Other home markets construction service

The Other home markets construction service segment consists of general construction work in Latvia, Lithuania and Norway and provision of civil engineering and electricity services in Latvia.

The revenue of the other home markets construction service segment amounted to EUR 11.2 million in the 3 months of 2017 (3 months of 2016: EUR 8.0 million), which is 40.3% more than in the 3 months of 2016. If the other home markets construction service segment revenues of 3 months of 2016 formed 17.0% of the group’s revenue, then during 3 months of the current year the segments revenues have increased to 19.2%. The change in this percentage has been in line with expectations, considering the level of new contracts signed in Latvia and Lithuania at the end of 2016 and the low comparison base of 2016, where there were less large-scale projects in works in Latvia and Lithuania.

Merko’s position among Latvia general contractors is currently strong and we see opportunities for growing our business volumes. In Lithuania, we are continuing our strategic plan to focus on external customers who make up the predominant part of the group’s Lithuanian construction contracts portfolio.

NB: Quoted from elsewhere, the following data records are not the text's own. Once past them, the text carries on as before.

(* ===== verification/HybridScan.v ===== *)
(** * Hybrid base and tail scans ([crates/voltnuerongrid-store/src/hybrid_scan.rs]) *)

From S2P Require Import Prelude Str Decimal Mvcc MvccSpec Tail.
Open Scope string_scope.
Open Scope list_scope.
Open Scope N_scope.
Open Scope vng_scope.
Import Dec Tail.

Module HybridScan.

Inductive HybridScanError :=
| QueryTooStale (required_ms actual_ms : N)
| InvalidConfig (msg : string)
| ExecutionError (msg : string).

Inductive ScanSource := Base (segment_id : N) | TailSegment (segment_id : N).

Record VersionInfo := mkVersionInfo {
  commit_ts : N;
  vi_snapshot_ts : N;
  is_deleted : bool;
}.

Definition is_visible_at (snapshot_ts : N) (v : VersionInfo) : bool :=
  (commit_ts v <=? snapshot_ts) && negb (is_deleted v).

Record HybridScanResult := mkResult {
  res_row_id : N;
  values : string;
  version_info : VersionInfo;
  source : ScanSource;
}.

Record HybridScanExecutor := mkExecutor {
  segment_id : N;
  base_rows : list (N * string);
  tail_rows : gmap N (list (N * bool * string));
  snapshot_ts : N;
  max_staleness_ms : option N;
}.

Definition new (seg : N) (base : list (N * string)) (tail : gmap N (list (N * bool * string)))
    (ts : N) : HybridScanExecutor :=
  mkExecutor seg base tail ts None.

Definition with_max_staleness (ms : N) (e : HybridScanExecutor) : HybridScanExecutor :=
  mkExecutor (segment_id e) (base_rows e) (tail_rows e) (snapshot_ts e) (Some ms).

Definition compute_visibility (commit snapshot : N) : bool := commit <=? snapshot.

Definition find_base_row (row_id : N) (e : HybridScanExecutor) : option string :=
  match List.find (fun p => p.1 =? row_id) (base_rows e) with Some p => Some p.2 | None => None end.

(** The walk over the tail versions, latest first: [Some None] is a visible
    tombstone, [None] no visible version. *)
Fixpoint tail_walk (row_id : N) (e : HybridScanExecutor) (vs : list (N * bool * string))
    : option (option HybridScanResult) :=
  match vs with
  | [] => None
  | (ts, del, v) :: vs' =>
      if compute_visibility ts (snapshot_ts e)
      then Some (if del : bool then None
                 else Some (mkResult row_id v (mkVersionInfo ts (snapshot_ts e) false)
                              (TailSegment (segment_id e))))
      else tail_walk row_id e vs'
  end.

In Lithuania, we have also entered more widely the public procurement sphere in the field of general construction. In Norway, the group is mainly performing smaller-scale agreements, while actively working on building project management capability and systems to conclude larger general contracting agreements. The group’s Norwegian subsidiary concluded the first major construction contract at the end of the first quarter. The group’s continued focus is on increasing the revenues outside Estonia.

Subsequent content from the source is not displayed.